§ Source information:
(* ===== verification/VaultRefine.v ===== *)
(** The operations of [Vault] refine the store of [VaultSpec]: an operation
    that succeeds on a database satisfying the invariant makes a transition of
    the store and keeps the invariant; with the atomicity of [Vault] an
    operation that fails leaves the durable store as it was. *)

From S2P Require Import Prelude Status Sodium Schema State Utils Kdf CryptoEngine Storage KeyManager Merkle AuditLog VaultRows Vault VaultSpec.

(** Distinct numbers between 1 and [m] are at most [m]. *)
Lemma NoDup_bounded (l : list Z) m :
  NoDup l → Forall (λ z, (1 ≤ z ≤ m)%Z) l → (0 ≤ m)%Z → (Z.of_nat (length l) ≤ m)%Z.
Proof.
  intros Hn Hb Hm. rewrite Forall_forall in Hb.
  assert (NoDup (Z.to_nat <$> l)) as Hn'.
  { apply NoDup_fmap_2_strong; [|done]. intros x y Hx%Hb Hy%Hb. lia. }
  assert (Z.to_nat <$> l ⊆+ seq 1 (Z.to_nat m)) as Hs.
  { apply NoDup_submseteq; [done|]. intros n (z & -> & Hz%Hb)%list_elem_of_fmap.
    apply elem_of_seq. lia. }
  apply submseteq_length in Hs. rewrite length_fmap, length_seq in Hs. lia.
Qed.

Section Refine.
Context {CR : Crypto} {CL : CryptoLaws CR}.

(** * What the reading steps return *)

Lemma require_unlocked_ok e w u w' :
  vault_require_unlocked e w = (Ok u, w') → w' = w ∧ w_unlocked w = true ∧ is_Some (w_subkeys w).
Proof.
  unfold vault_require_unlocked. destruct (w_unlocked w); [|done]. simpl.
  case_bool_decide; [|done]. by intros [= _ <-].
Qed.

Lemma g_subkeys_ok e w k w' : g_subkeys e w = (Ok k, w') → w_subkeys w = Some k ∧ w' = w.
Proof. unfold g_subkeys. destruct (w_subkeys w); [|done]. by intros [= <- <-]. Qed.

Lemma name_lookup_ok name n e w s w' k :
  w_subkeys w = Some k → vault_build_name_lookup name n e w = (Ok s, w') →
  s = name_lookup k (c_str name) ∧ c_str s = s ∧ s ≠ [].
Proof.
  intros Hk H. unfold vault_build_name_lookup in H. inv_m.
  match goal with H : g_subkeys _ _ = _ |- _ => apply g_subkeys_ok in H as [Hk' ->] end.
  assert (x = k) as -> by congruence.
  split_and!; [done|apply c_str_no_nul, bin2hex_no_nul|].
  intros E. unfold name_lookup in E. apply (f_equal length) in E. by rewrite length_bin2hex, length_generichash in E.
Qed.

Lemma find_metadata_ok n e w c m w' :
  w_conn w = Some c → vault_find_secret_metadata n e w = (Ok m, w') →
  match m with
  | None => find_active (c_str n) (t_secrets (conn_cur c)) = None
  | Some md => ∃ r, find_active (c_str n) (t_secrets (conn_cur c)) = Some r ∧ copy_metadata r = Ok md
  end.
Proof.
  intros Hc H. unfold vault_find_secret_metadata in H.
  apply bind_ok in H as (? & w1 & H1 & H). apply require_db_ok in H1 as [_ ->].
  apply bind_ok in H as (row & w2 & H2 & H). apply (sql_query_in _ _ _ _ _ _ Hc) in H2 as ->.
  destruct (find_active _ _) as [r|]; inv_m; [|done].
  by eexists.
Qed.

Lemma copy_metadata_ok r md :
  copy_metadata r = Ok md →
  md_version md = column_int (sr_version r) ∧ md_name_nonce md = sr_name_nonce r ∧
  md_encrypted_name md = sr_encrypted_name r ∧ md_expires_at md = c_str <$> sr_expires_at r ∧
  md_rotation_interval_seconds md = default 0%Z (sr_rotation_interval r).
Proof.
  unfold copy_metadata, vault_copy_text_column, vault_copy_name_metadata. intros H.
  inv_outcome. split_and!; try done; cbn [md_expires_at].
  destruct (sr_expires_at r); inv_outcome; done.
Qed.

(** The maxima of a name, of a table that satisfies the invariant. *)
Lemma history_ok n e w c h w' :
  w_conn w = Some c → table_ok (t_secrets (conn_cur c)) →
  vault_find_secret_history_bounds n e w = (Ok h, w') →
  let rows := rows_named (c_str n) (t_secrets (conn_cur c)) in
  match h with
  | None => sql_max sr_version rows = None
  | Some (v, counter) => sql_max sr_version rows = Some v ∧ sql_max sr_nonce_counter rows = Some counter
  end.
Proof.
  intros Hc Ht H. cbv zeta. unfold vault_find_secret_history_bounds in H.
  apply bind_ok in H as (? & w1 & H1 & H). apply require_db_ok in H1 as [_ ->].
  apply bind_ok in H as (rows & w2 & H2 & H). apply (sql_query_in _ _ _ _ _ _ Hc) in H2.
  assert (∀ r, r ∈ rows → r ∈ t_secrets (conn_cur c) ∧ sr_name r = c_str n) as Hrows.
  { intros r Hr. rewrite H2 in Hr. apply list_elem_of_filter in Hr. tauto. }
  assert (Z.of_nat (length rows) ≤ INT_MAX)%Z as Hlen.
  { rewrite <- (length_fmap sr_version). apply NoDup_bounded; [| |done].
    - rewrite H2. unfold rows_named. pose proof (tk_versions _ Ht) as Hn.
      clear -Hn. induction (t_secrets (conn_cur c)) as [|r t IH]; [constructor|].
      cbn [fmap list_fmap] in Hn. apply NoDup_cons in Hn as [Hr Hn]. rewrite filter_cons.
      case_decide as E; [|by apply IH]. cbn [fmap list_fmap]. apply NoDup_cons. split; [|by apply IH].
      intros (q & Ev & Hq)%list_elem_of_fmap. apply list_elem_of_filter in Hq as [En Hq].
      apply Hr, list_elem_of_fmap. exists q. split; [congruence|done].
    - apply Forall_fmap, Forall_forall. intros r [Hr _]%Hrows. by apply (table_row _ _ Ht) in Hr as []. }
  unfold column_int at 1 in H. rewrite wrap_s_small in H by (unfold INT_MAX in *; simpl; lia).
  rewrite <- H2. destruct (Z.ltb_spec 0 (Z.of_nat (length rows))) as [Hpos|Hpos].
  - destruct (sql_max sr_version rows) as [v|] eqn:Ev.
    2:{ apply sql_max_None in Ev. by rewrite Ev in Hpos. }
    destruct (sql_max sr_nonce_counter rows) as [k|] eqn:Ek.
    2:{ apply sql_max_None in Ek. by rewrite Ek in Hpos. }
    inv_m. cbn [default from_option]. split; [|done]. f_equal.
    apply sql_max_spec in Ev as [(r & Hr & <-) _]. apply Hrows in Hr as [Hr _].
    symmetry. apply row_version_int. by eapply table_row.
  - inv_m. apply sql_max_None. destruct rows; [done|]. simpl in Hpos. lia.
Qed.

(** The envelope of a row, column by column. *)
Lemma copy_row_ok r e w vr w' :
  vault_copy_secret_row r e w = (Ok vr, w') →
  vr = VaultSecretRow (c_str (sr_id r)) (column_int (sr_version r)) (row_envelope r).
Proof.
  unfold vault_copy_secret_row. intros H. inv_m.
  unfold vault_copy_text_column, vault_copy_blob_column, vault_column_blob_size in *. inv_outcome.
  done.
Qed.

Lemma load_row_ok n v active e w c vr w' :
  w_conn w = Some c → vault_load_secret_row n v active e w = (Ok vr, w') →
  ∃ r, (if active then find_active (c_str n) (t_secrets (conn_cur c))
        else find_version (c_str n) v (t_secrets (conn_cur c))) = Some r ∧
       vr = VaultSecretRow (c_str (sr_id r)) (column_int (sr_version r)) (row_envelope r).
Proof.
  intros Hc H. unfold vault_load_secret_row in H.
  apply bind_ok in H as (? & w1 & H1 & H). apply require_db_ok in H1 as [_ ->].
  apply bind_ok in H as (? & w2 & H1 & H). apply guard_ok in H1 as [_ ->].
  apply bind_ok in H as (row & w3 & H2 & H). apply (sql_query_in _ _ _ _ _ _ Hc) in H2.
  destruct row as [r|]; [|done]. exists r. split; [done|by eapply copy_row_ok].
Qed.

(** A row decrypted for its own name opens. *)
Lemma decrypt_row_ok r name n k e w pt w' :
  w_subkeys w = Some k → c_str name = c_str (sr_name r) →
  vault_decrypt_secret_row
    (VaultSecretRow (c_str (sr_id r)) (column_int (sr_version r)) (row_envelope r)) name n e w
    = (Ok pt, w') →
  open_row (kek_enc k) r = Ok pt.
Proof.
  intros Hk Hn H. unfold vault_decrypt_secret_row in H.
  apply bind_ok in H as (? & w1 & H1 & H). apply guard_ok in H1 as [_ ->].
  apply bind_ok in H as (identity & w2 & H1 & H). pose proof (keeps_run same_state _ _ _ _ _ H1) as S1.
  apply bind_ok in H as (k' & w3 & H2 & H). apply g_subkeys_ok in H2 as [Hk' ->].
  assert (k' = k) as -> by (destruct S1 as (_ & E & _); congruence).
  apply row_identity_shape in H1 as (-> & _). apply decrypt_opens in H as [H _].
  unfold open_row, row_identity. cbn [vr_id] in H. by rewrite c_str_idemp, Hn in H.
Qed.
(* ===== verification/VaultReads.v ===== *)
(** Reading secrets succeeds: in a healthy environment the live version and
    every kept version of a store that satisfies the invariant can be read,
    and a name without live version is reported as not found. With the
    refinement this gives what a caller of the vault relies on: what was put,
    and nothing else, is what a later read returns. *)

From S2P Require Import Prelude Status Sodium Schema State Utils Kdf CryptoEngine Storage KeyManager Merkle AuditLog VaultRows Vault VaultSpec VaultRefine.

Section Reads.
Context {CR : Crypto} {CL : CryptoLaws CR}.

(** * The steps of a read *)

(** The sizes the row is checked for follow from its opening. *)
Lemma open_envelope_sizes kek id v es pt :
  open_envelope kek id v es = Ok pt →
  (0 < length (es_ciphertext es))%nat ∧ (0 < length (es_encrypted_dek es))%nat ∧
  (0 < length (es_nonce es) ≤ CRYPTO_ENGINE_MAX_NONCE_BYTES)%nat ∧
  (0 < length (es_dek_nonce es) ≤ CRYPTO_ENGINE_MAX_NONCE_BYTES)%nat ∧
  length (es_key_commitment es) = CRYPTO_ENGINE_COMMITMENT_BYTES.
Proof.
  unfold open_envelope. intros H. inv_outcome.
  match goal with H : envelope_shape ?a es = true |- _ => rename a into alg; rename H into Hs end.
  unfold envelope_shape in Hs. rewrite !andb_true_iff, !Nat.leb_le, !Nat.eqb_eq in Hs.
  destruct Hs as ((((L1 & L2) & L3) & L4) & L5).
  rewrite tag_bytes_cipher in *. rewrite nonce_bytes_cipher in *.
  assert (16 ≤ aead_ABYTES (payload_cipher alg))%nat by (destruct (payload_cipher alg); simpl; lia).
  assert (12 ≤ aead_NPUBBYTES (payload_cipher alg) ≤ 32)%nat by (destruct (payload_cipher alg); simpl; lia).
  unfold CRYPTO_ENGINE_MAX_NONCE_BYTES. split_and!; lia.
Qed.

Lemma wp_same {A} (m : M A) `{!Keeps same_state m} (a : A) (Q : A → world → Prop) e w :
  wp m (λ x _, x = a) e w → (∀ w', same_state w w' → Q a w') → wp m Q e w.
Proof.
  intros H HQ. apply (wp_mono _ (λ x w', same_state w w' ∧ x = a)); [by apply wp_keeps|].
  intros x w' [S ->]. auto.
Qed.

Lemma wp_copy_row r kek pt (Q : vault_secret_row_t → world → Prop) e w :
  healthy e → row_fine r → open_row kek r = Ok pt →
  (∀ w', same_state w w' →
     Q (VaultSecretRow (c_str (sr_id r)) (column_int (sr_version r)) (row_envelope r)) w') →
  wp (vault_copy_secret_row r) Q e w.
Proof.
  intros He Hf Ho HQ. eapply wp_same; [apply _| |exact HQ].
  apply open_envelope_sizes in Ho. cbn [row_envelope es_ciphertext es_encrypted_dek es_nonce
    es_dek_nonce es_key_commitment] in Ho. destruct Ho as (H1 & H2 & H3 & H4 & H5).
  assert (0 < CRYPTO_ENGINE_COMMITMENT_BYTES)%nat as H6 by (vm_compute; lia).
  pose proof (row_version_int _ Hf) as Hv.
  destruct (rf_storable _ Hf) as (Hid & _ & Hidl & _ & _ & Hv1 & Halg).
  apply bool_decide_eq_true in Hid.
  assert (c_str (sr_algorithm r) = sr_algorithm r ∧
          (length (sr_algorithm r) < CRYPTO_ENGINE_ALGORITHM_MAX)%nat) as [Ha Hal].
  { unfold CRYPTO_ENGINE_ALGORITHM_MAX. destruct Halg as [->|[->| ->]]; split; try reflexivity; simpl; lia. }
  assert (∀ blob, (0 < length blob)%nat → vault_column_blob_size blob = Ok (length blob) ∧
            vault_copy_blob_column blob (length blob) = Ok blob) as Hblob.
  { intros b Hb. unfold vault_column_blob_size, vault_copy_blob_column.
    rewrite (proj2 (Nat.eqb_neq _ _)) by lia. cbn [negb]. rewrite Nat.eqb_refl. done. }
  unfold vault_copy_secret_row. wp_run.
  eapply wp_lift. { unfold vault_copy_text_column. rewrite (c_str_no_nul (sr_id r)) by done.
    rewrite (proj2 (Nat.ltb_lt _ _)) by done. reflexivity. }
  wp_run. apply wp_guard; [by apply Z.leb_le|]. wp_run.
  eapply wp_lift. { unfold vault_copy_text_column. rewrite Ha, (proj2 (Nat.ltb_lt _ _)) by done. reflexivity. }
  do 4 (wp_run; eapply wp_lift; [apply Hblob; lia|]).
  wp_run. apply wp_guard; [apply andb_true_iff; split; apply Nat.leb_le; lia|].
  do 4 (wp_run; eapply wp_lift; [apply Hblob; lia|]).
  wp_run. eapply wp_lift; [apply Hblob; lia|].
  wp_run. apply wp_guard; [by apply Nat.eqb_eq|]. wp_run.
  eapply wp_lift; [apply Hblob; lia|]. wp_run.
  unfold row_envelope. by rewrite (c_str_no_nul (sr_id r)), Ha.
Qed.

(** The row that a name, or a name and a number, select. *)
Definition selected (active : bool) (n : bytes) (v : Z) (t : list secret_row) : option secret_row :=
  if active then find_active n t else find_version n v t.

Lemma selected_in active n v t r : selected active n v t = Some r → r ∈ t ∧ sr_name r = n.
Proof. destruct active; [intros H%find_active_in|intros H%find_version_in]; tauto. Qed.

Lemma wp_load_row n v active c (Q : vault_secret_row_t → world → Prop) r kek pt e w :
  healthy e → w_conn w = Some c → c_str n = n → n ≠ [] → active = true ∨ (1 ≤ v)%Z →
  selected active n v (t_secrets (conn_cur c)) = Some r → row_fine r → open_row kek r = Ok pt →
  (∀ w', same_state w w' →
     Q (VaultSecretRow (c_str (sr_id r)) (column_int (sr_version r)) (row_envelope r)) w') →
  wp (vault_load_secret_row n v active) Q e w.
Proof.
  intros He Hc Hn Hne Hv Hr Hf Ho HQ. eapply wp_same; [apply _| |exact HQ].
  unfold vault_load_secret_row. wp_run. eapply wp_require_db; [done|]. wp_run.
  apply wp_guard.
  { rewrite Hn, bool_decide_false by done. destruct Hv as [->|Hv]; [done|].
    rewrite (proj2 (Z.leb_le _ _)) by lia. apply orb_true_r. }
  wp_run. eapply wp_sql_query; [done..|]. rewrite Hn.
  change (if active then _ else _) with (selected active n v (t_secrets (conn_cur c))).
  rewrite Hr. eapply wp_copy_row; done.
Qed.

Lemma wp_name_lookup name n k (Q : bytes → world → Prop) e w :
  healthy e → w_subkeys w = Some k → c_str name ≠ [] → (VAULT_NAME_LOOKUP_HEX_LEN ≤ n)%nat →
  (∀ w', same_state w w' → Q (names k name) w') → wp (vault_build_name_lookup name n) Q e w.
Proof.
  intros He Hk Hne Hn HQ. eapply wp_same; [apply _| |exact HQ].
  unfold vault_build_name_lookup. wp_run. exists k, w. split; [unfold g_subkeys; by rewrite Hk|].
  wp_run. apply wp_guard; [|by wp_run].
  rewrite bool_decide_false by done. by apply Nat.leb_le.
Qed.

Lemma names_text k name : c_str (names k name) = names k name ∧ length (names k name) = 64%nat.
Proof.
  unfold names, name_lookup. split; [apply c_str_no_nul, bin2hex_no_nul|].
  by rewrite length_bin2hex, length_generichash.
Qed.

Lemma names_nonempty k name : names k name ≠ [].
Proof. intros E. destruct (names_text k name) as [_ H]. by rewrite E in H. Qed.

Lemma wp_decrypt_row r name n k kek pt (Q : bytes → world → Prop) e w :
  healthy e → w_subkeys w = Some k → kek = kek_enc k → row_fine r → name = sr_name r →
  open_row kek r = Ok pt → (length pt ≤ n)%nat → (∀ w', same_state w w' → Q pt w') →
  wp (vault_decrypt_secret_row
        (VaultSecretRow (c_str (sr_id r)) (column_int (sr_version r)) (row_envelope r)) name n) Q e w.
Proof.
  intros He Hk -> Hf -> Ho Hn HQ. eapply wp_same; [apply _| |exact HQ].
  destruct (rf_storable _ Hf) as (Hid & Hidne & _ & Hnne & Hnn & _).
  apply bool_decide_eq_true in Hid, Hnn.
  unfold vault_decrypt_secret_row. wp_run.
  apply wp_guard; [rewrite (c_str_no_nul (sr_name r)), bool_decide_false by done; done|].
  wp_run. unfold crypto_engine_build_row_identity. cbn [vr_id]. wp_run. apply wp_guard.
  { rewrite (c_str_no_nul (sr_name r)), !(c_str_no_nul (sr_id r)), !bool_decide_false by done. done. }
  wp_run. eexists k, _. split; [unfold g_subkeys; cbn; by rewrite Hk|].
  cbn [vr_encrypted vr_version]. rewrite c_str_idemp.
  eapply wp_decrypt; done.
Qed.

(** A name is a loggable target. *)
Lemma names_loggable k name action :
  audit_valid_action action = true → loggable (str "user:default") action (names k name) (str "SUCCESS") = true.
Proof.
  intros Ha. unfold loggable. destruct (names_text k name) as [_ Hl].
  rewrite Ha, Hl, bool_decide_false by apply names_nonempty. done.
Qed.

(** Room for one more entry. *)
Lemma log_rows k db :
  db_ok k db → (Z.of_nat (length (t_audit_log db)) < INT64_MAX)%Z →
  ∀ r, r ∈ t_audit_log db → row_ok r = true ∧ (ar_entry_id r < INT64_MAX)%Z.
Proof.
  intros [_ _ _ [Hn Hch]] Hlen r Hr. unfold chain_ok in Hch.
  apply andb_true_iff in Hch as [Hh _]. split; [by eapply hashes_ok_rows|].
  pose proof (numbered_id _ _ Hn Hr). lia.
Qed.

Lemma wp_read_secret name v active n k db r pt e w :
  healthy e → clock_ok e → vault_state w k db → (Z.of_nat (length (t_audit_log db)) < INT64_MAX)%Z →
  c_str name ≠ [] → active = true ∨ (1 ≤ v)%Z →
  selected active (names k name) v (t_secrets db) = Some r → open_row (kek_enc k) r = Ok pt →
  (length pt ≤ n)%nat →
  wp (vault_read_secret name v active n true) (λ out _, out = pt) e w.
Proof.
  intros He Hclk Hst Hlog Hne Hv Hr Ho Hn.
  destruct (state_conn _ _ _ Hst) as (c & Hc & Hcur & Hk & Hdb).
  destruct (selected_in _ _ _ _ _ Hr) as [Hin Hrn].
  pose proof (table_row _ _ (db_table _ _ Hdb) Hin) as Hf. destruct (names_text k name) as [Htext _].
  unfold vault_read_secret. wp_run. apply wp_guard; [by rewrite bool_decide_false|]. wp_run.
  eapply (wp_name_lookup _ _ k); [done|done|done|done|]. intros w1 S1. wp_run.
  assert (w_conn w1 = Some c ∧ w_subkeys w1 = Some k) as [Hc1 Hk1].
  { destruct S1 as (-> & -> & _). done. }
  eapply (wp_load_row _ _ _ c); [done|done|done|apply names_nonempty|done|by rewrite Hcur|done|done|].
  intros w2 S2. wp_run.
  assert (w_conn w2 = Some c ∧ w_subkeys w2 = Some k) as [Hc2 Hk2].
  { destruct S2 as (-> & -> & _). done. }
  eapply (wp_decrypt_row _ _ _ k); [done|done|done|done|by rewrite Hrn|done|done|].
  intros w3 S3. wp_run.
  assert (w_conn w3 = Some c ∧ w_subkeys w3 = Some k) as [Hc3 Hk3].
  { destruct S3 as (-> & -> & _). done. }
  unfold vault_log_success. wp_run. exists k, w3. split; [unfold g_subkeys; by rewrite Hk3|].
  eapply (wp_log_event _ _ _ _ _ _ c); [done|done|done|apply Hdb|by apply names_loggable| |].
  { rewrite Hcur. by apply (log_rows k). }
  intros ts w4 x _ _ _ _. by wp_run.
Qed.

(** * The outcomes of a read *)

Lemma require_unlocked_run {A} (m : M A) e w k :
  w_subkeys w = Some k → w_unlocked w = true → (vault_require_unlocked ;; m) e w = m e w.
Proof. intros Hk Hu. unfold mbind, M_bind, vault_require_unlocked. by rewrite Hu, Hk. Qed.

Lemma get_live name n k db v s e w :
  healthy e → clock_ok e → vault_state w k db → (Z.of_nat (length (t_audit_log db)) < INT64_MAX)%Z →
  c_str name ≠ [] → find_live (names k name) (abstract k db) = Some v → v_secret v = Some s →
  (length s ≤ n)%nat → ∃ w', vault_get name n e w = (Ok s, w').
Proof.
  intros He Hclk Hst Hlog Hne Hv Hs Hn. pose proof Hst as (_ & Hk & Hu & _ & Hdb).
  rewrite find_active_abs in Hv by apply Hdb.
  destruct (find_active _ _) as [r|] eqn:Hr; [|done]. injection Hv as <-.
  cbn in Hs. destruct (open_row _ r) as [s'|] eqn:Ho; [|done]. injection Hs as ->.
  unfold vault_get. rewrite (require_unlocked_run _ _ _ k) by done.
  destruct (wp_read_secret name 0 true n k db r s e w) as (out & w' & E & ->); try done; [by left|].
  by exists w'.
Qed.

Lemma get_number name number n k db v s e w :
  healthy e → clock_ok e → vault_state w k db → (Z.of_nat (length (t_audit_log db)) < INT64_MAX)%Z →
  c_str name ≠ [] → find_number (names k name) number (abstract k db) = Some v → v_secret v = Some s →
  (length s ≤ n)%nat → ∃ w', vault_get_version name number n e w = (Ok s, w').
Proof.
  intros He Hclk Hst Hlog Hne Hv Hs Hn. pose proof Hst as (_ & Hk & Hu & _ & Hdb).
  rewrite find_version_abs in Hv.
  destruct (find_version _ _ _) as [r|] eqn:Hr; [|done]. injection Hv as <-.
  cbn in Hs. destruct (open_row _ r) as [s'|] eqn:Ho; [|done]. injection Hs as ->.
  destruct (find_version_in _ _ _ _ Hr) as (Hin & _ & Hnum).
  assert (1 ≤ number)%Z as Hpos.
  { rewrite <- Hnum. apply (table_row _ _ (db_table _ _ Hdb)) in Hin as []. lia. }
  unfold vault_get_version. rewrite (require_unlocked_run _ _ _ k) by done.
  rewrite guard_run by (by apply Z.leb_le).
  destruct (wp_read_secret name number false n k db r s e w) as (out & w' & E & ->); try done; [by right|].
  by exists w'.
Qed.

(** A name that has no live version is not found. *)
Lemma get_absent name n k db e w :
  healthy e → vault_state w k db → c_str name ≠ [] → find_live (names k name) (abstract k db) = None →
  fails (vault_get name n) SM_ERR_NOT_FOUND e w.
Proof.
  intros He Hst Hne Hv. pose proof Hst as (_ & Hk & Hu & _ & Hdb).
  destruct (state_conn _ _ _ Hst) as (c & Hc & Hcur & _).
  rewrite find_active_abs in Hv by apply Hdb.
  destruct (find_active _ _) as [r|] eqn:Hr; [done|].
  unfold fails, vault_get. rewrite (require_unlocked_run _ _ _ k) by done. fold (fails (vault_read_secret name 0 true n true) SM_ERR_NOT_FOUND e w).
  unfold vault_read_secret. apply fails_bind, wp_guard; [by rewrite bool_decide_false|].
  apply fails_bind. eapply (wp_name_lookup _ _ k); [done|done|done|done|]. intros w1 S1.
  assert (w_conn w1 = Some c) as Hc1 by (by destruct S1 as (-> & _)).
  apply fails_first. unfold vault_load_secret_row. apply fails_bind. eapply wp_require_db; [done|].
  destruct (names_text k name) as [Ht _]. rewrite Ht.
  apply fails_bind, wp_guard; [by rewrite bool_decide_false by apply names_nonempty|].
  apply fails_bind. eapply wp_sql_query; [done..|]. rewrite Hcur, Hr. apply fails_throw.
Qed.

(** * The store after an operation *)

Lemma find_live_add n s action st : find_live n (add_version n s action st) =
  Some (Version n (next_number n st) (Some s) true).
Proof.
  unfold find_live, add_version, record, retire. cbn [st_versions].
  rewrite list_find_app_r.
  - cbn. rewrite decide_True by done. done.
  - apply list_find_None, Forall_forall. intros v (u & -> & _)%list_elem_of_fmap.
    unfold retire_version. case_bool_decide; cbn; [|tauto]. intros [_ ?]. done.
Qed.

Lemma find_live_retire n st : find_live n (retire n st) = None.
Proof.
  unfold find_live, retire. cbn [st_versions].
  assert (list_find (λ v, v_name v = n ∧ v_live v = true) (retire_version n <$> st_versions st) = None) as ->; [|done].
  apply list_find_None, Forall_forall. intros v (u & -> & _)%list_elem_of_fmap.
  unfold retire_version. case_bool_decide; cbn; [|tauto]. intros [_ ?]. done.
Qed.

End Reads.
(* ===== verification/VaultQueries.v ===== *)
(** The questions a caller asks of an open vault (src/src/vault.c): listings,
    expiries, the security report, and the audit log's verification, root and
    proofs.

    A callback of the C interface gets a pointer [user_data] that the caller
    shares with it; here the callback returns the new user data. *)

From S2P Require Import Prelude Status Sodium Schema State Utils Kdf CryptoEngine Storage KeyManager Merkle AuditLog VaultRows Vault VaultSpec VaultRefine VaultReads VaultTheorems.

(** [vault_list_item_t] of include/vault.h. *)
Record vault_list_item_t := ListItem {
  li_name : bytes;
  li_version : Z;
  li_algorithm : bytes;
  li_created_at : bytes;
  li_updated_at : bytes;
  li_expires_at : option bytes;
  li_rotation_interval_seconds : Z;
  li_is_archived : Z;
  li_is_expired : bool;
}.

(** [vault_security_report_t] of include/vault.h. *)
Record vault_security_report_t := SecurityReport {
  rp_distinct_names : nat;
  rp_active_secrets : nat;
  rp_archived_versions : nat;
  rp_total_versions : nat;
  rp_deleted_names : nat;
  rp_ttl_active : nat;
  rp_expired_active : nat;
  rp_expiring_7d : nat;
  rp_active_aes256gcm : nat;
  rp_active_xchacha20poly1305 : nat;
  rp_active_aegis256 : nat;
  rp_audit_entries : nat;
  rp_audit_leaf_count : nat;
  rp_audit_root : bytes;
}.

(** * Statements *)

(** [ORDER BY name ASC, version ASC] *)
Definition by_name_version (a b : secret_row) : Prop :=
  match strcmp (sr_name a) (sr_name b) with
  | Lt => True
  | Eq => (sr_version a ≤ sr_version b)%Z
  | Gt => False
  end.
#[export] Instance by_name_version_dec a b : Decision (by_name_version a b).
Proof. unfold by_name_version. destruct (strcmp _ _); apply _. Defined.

§ Task statement: Reproduce exactly the stretch of the material above that starts at the line with "apply wp_guard; [rewrite" and ends at the line with "(** Room for one more entry. *)", both included, and nothing else.

§ Response box:
  apply wp_guard; [rewrite (c_str_no_nul (sr_name r)), bool_decide_false by done; done|].
  wp_run. unfold crypto_engine_build_row_identity. cbn [vr_id]. wp_run. apply wp_guard.
  { rewrite (c_str_no_nul (sr_name r)), !(c_str_no_nul (sr_id r)), !bool_decide_false by done. done. }
  wp_run. eexists k, _. split; [unfold g_subkeys; cbn; by rewrite Hk|].
  cbn [vr_encrypted vr_version]. rewrite c_str_idemp.
  eapply wp_decrypt; done.
Qed.

(** A name is a loggable target. *)
Lemma names_loggable k name action :
  audit_valid_action action = true → loggable (str "user:default") action (names k name) (str "SUCCESS") = true.
Proof.
  intros Ha. unfold loggable. destruct (names_text k name) as [_ Hl].
  rewrite Ha, Hl, bool_decide_false by apply names_nonempty. done.
Qed.

(** Room for one more entry. *)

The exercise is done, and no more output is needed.